DATA EXTRACTS:

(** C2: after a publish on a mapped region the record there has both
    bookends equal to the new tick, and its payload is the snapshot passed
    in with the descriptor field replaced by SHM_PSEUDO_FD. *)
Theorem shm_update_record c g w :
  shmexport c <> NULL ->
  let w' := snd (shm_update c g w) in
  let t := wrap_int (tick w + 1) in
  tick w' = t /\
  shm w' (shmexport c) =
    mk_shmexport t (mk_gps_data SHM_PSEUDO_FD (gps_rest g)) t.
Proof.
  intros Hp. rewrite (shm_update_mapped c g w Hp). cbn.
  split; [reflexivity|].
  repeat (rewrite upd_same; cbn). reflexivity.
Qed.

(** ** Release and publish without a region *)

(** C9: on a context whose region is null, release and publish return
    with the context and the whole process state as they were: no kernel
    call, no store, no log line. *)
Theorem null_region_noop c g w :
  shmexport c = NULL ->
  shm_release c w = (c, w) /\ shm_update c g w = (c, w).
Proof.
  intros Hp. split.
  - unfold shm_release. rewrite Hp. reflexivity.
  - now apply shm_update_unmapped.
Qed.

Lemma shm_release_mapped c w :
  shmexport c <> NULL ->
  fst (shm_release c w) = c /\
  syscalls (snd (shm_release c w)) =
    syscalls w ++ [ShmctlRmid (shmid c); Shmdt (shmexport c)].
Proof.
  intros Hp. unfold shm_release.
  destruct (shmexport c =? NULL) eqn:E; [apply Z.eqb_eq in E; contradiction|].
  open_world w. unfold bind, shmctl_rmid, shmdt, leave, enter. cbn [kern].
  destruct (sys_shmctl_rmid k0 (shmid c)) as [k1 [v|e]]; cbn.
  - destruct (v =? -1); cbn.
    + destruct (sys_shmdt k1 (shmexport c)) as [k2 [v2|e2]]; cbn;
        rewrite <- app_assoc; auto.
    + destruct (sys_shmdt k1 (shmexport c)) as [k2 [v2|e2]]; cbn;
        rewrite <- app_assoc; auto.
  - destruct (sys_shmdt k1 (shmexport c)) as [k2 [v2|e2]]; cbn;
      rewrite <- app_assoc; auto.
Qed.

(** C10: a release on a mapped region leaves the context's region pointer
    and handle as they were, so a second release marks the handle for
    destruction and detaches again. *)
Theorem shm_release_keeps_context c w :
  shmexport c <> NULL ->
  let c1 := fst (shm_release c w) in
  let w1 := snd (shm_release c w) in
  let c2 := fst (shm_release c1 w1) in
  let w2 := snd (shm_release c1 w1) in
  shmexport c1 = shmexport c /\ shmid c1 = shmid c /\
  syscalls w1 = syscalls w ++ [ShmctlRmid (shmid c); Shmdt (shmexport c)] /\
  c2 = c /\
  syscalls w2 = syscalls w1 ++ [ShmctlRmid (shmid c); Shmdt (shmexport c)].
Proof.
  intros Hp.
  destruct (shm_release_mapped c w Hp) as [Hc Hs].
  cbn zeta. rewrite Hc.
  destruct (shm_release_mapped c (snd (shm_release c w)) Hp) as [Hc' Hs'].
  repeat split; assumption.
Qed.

BRIEF: If a line in the data above holds the string "syscalls", report that line.

SOLUTION TO THE EXERCISE:
  syscalls (snd (shm_release c w)) =
    syscalls w ++ [ShmctlRmid (shmid c); Shmdt (shmexport c)].
  syscalls w1 = syscalls w ++ [ShmctlRmid (shmid c); Shmdt (shmexport c)] /\
  syscalls w2 = syscalls w1 ++ [ShmctlRmid (shmid c); Shmdt (shmexport c)].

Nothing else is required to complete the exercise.